■ TASK DATA:
(* ===== verification/GlUtils.v ===== *)
(** * Sizes, packing and indices of GL data

    Models the parts of [src/emulator/opengl/shared/OpenglCodecCommon/glUtils.cpp] and
    [glUtils.h] that guest and host share ([glSizeof], [glUtilsPixelBitSize],
    [glUtilsPackPointerData], [minmax], [shiftIndices]), and [FixedBuffer.h].

    Memory of the caller is a partial function from addresses to bytes, so that a
    result without a fault says which bytes were read at most. *)
From S2P Require Import Prelude.
Local Open Scope Z_scope.

(** [glSizeof] *)
Definition glSizeof (type : Z) : Z :=
  match type with
  | 0x1400 | 0x1401 => 1
  | 0x1402 | 0x1403 | 0x8D61 => 2
  | 0x1404 | 0x1406 | 0x140C | 0x8B56 => 4
  | 0x8B50 | 0x8B53 | 0x8B57 => 8
  | 0x8B54 | 0x8B58 | 0x8B51 => 12
  | 0x8B52 | 0x8B59 | 0x8B55 | 0x8B5A => 16
  | 0x8B5B => 36
  | 0x8B5C => 64
  | 0x8B5E | 0x8B60 => 4
  | _ => 0
  end.

(** [glUtilsPixelBitSize]. *)
Definition glUtilsPixelBitSize (format type : Z) : Z :=
  let '(componentsize, pixelsize) :=
    match type with
    | 0x1400 | 0x1401 => (8, 0)
    | 0x1402 | 0x1403 | 0x8363 | 0x8033 | 0x8034 | 0x8D62 | 0x8057 | 0x8056 => (0, 16)
    | 0x1404 | 0x1405 | 0x1406 | 0x140C | 0x84FA => (0, 32)
    | _ => (0, 0)
    end in
  if pixelsize =? 0 then
    componentsize *
    match format with
    | 0x1906 | 0x1909 | 0x1902 | 0x84F9 => 1
    | 0x190A => 2
    | 0x1907 => 3
    | 0x1908 | 0x80E1 => 4
    | _ => 0
    end
  else pixelsize.

(** ** Memory of the caller *)

Definition Memory : Type := Z -> option Z.

Definition read_mem (mem : Memory) (p n : Z) : result (list Z) := from_option_or OutOfBounds (mapM mem (seqZ p n)).

(** The loop of [glUtilsPackPointerData]. *)
Fixpoint pack_loop (fuel : nat) (mem : Memory) (dst : list (option Z)) (off src vsize stride datalen i : Z) : result (list (option Z)) :=
  match fuel with
  | O => Err OutOfFuel
  | S fuel =>
      if i <? datalen then
        x ← read_mem mem src vsize;
        dst ← write_block dst off (Some <$> x);
        pack_loop fuel mem dst (off + vsize) (src + stride) vsize stride datalen (u32 (i + vsize))
      else Ok dst
  end.

(** [glUtilsPackPointerData] *)
Definition glUtilsPackPointerData (mem : Memory) (dst : list (option Z)) (src size type stride datalen : Z) : result (list (option Z)) :=
  let vsize := u32 (size * glSizeof type) in
  let stride := if stride =? 0 then vsize else stride in
  if stride =? vsize then x ← read_mem mem src datalen; write_block dst 0 (Some <$> x)
  else pack_loop (S (Z.to_nat datalen)) mem dst 0 src vsize stride datalen 0.

(** ** Indices *)

(** The least and the greatest of the indices, from -1 on. *)
Definition minmax (indices : list Z) : Z * Z :=
  foldl (fun '(mn, mx) x => (if (mn =? -1) || (x <? mn) then x else mn, if (mx =? -1) || (mx <? x) then x else mx)) (-1, -1) indices.

(** [shiftIndices] from one array to another, of unsigned numbers of [w] bytes. *)
Definition shiftIndices (w : Z) (src : list Z) (offset : Z) : list Z := (fun x => (x + offset) mod 256 ^ w) <$> src.

(** ** Buffers that grow *)

(** [FixedBuffer]: its cells, each with a byte or not written yet. *)
Definition FixedBuffer : Type := list (option Z).

Definition new_FixedBuffer : FixedBuffer := [].

(** [FixedBuffer::alloc] *)
Definition fixed_alloc (b : FixedBuffer) (size : Z) : FixedBuffer :=
  if size <=? Z.of_nat (length b) then b else replicate (Z.to_nat size) None.

(** ** What the loops compute *)

Lemma mapM_app {A B} (f : A -> option B) l k : mapM f (l ++ k) = (x ← mapM f l; y ← mapM f k; Some (x ++ y))%stdpp.
Proof.
  induction l as [|a l IH]; cbn; [by destruct (mapM f k)|]. destruct (f a); cbn; [|done]. rewrite IH. destruct (mapM f l); cbn; [|done]. by destruct (mapM f k).
Qed.

Lemma mapM_of_map {A B C} (f : A -> option B) (g : C -> A) l : mapM f (g <$> l) = mapM (fun x => f (g x)) l.
Proof. induction l as [|x l IH]; [done|]. cbn. by rewrite IH. Qed.

Lemma read_mem_app mem p n m : 0 <= n -> 0 <= m ->
  read_mem mem p (n + m) = (x ← read_mem mem p n; y ← read_mem mem (p + n) m; Ok (x ++ y)).
Proof.
  intros Hn Hm. unfold read_mem. rewrite seqZ_app, mapM_app by lia. destruct (mapM mem (seqZ p n)); cbn; [|done].
  by destruct (mapM mem (seqZ (p + n) m)).
Qed.

Lemma read_mem_length mem p n x : read_mem mem p n = Ok x -> length x = Z.to_nat n.
Proof.
  unfold read_mem. destruct (mapM mem (seqZ p n)) as [l|] eqn:E; [|done]. intros [= <-]. apply length_mapM in E. by rewrite length_seqZ in E.
Qed.

(** The elements of an array with a distance between them. *)
Definition read_elements (mem : Memory) (src vsize stride : Z) (n : nat) : result (list (list Z)) :=
  from_option_or OutOfBounds (mapM (fun k => mapM mem (seqZ (src + stride * k) vsize)) (seqZ 0 (Z.of_nat n))).

Lemma read_elements_cons mem src vsize stride n xs :
  read_elements mem src vsize stride (S n) = Ok xs ->
  exists x xs', xs = x :: xs' /\ read_mem mem src vsize = Ok x /\ read_elements mem (src + stride) vsize stride n = Ok xs'.
Proof.
  unfold read_elements, read_mem. replace (Z.of_nat (S n)) with (1 + Z.of_nat n) by lia. rewrite seqZ_cons by lia. cbn [mapM].
  replace (Z.pred (1 + Z.of_nat n)) with (Z.of_nat n) by lia. rewrite Z.mul_0_r, Z.add_0_r.
  destruct (mapM mem (seqZ src vsize)) as [x|] eqn:Ex; cbn; [|done].
  assert (E : mapM (fun k => mapM mem (seqZ (src + stride * k) vsize)) (seqZ (Z.succ 0) (Z.of_nat n)) =
      mapM (fun k => mapM mem (seqZ (src + stride + stride * k) vsize)) (seqZ 0 (Z.of_nat n))).
  { change (Z.succ 0) with (1 + 0). rewrite <-fmap_add_seqZ, mapM_of_map. apply mapM_ext. intros k. f_equal. f_equal. lia. }
  rewrite E. destruct (mapM _ (seqZ 0 (Z.of_nat n))) as [ys|]; cbn; [|done]. intros [= <-]. by exists x, ys.
Qed.

Lemma read_elements_length mem src vsize stride n xs : read_elements mem src vsize stride n = Ok xs -> length xs = n.
Proof.
  unfold read_elements. destruct (mapM _ _) as [l|] eqn:E; [|done]. intros [= <-]. apply length_mapM in E. rewrite length_seqZ in E. lia.
Qed.

(** Elements next to each other are one block. *)
Lemma read_contiguous mem vsize : 0 <= vsize -> forall n src xs, read_elements mem src vsize vsize n = Ok xs -> read_mem mem src (vsize * Z.of_nat n) = Ok (concat xs).
Proof.
  intros Hv. induction n as [|n IH]; intros src xs E.
  - pose proof (read_elements_length _ _ _ _ _ _ E) as Hl. destruct xs; [|done]. by rewrite Z.mul_0_r.
  - apply read_elements_cons in E as (x & xs' & -> & Ex & E). replace (vsize * Z.of_nat (S n)) with (vsize + vsize * Z.of_nat n) by lia.
    rewrite read_mem_app by lia. rewrite Ex. cbn [mbind result_bind]. by rewrite (IH _ _ E).
Qed.

Lemma concat_elements_length mem vsize stride : 0 <= vsize -> forall n src xs,
  read_elements mem src vsize stride n = Ok xs -> Z.of_nat (length (concat xs)) = vsize * Z.of_nat n.
Proof.
  intros Hv. induction n as [|n IH]; intros src xs E.
  - pose proof (read_elements_length _ _ _ _ _ _ E) as Hl. destruct xs; [simpl; lia|done].
  - apply read_elements_cons in E as (x & xs' & -> & Ex & E). cbn [concat]. rewrite length_app. apply read_mem_length in Ex.
    pose proof (IH _ _ E). lia.
Qed.

Lemma pack_loop_ok mem vsize stride datalen : 0 < vsize -> datalen < 2 ^ 32 -> forall n fuel i src xs (pre dst : list (option Z)),
  read_elements mem src vsize stride n = Ok xs -> 0 <= i -> datalen = i + vsize * Z.of_nat n -> (n < fuel)%nat -> (length (concat xs) <= length dst)%nat ->
  pack_loop fuel mem (pre ++ dst) (Z.of_nat (length pre)) src vsize stride datalen i = Ok (pre ++ (Some <$> concat xs) ++ drop (length (concat xs)) dst).
Proof.
  intros Hv Hd. induction n as [|n IH]; intros fuel i src xs pre dst E Hi Hdl Hf Hroom; (destruct fuel as [|fuel]; [lia|]); cbn [pack_loop].
  - pose proof (read_elements_length _ _ _ _ _ _ E) as Hl. destruct xs; [|done]. by rewrite (proj2 (Z.ltb_ge _ _)) by lia.
  - apply read_elements_cons in E as (x & xs' & -> & Ex & E). rewrite (proj2 (Z.ltb_lt _ _)) by nia. rewrite Ex. cbn [mbind result_bind].
    apply read_mem_length in Ex as Hlx. cbn [concat] in *. rewrite length_app in Hroom.
    rewrite (write_block_ok (pre ++ dst)) by (rewrite ?length_app, ?length_fmap; lia). cbn [mbind result_bind].
    rewrite Nat2Z.id, take_app_length, length_fmap, drop_app_ge by lia. replace (length pre + length x - length pre)%nat with (length x) by lia.
    rewrite app_assoc. replace (Z.of_nat (length pre) + vsize) with (Z.of_nat (length (pre ++ (Some <$> x)))) by (rewrite length_app, length_fmap; lia).
    rewrite u32_small by nia. rewrite (IH fuel (i + vsize) (src + stride) xs' _ _ E) by (rewrite ?length_drop; lia).
    rewrite fmap_app, length_app, drop_drop. by rewrite <-!app_assoc.
Qed.

(** The packed data are the elements one after the other, and only their bytes are
    read. *)
Lemma pack_exact mem dst src size type stride n xs :
  let vsize := size * glSizeof type in
  0 < vsize -> vsize * Z.of_nat n < 2 ^ 32 -> Z.of_nat (length dst) = vsize * Z.of_nat n -> vsize < 2 ^ 32 ->
  read_elements mem src vsize (if stride =? 0 then vsize else stride) n = Ok xs ->
  glUtilsPackPointerData mem dst src size type stride (vsize * Z.of_nat n) = Ok (Some <$> concat xs).
Proof.
  intros vsize Hv Hd Hl Hv2 E. unfold glUtilsPackPointerData. fold vsize. clearbody vsize. rewrite u32_small by lia.
  pose proof (concat_elements_length mem vsize _ ltac:(lia) _ _ _ E) as Hc. destruct (Z.eqb_spec (if stride =? 0 then vsize else stride) vsize) as [Es|Hs].
  - rewrite Es in E. rewrite (read_contiguous mem vsize ltac:(lia) _ _ _ E). cbn [mbind result_bind].
    rewrite write_block_ok by (rewrite ?length_fmap; lia). change (Z.to_nat 0) with 0%nat. rewrite take_0, length_fmap, drop_ge by lia. by rewrite app_nil_r.
  - rewrite (pack_loop_ok mem vsize _ _ Hv Hd n _ 0 src xs [] dst E) by nia. rewrite drop_ge by lia. by rewrite app_nil_r.
Qed.

(** *** Indices *)

Lemma minmax_from l : forall mn mx, 0 <= mn <= mx -> Forall (fun x => 0 <= x) l ->
  exists mn' mx', foldl (fun '(mn, mx) x => (if (mn =? -1) || (x <? mn) then x else mn, if (mx =? -1) || (mx <? x) then x else mx)) (mn, mx) l = (mn', mx') /\
    0 <= mn' <= mn /\ mx <= mx' /\ Forall (fun x => mn' <= x <= mx') l /\ (mn' = mn \/ mn' ∈ l) /\ (mx' = mx \/ mx' ∈ l).
Proof.
  induction l as [|x l IH]; intros mn mx Hm Hl; [exists mn, mx; split_and!; first [done|lia|by left|by constructor]|].
  apply Forall_cons in Hl as [Hx Hl]. cbn [foldl]. rewrite (proj2 (Z.eqb_neq mn (-1))), (proj2 (Z.eqb_neq mx (-1))) by lia. cbn [orb].
  destruct (IH (if x <? mn then x else mn) (if mx <? x then x else mx)) as (mn' & mx' & -> & H1 & H2 & H3 & H4 & H5); [|done|].
  { destruct (Z.ltb_spec x mn), (Z.ltb_spec mx x); lia. }
  exists mn', mx'. split; [done|]. assert (Hx' : mn' <= x <= mx') by (destruct (Z.ltb_spec x mn), (Z.ltb_spec mx x); lia).
  assert (Hm' : 0 <= mn' <= mn /\ mx <= mx') by (destruct (Z.ltb_spec x mn), (Z.ltb_spec mx x); lia).
  split; [lia|]. split; [lia|]. split; [by constructor|]. split.
  - destruct H4 as [->|H4]; [|by right; right]. destruct (x <? mn); [by right; left|by left].
  - destruct H5 as [->|H5]; [|by right; right]. destruct (mx <? x); [by right; left|by left].
Qed.

Lemma minmax_ok l : l <> [] -> Forall (fun x => 0 <= x) l ->
  exists mn mx, minmax l = (mn, mx) /\ 0 <= mn /\ Forall (fun x => mn <= x <= mx) l /\ mn ∈ l /\ mx ∈ l.
Proof.
  destruct l as [|x l]; [done|]. intros _ Hl. apply Forall_cons in Hl as [Hx Hl]. unfold minmax. cbn [foldl]. change (-1 =? -1) with true. cbn [orb].
  destruct (minmax_from l x x ltac:(lia) Hl) as (mn & mx & -> & H1 & H2 & H3 & H4 & H5). exists mn, mx. split; [done|]. split_and!; [lia| | |].
  - constructor; [lia|done].
  - destruct H4 as [->|H4]; [by left|by right].
  - destruct H5 as [->|H5]; [by left|by right].
Qed.

Lemma shift_indices_ok w l mn : 0 <= mn -> Forall (fun x => mn <= x < 256 ^ w) l -> shiftIndices w l (- mn) = (fun x => x - mn) <$> l.
Proof. intros Hm Hl. unfold shiftIndices. apply list_fmap_ext. intros i x Hx. rewrite Forall_lookup in Hl. specialize (Hl i x Hx). rewrite Z.mod_small; lia. Qed.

■ ABOUT THIS TASK:
All lines above from the one holding "0x8B57 => 8" to the one holding "(** [glUtilsPackPointerData] *)", inclusive, are to be copied exactly; no other line is wanted.

■ RESULT:
  | 0x8B50 | 0x8B53 | 0x8B57 => 8
  | 0x8B54 | 0x8B58 | 0x8B51 => 12
  | 0x8B52 | 0x8B59 | 0x8B55 | 0x8B5A => 16
  | 0x8B5B => 36
  | 0x8B5C => 64
  | 0x8B5E | 0x8B60 => 4
  | _ => 0
  end.

(** [glUtilsPixelBitSize]. *)
Definition glUtilsPixelBitSize (format type : Z) : Z :=
  let '(componentsize, pixelsize) :=
    match type with
    | 0x1400 | 0x1401 => (8, 0)
    | 0x1402 | 0x1403 | 0x8363 | 0x8033 | 0x8034 | 0x8D62 | 0x8057 | 0x8056 => (0, 16)
    | 0x1404 | 0x1405 | 0x1406 | 0x140C | 0x84FA => (0, 32)
    | _ => (0, 0)
    end in
  if pixelsize =? 0 then
    componentsize *
    match format with
    | 0x1906 | 0x1909 | 0x1902 | 0x84F9 => 1
    | 0x190A => 2
    | 0x1907 => 3
    | 0x1908 | 0x80E1 => 4
    | _ => 0
    end
  else pixelsize.

(** ** Memory of the caller *)

Definition Memory : Type := Z -> option Z.

Definition read_mem (mem : Memory) (p n : Z) : result (list Z) := from_option_or OutOfBounds (mapM mem (seqZ p n)).

(** The loop of [glUtilsPackPointerData]. *)
Fixpoint pack_loop (fuel : nat) (mem : Memory) (dst : list (option Z)) (off src vsize stride datalen i : Z) : result (list (option Z)) :=
  match fuel with
  | O => Err OutOfFuel
  | S fuel =>
      if i <? datalen then
        x ← read_mem mem src vsize;
        dst ← write_block dst off (Some <$> x);
        pack_loop fuel mem dst (off + vsize) (src + stride) vsize stride datalen (u32 (i + vsize))
      else Ok dst
  end.

(** [glUtilsPackPointerData] *)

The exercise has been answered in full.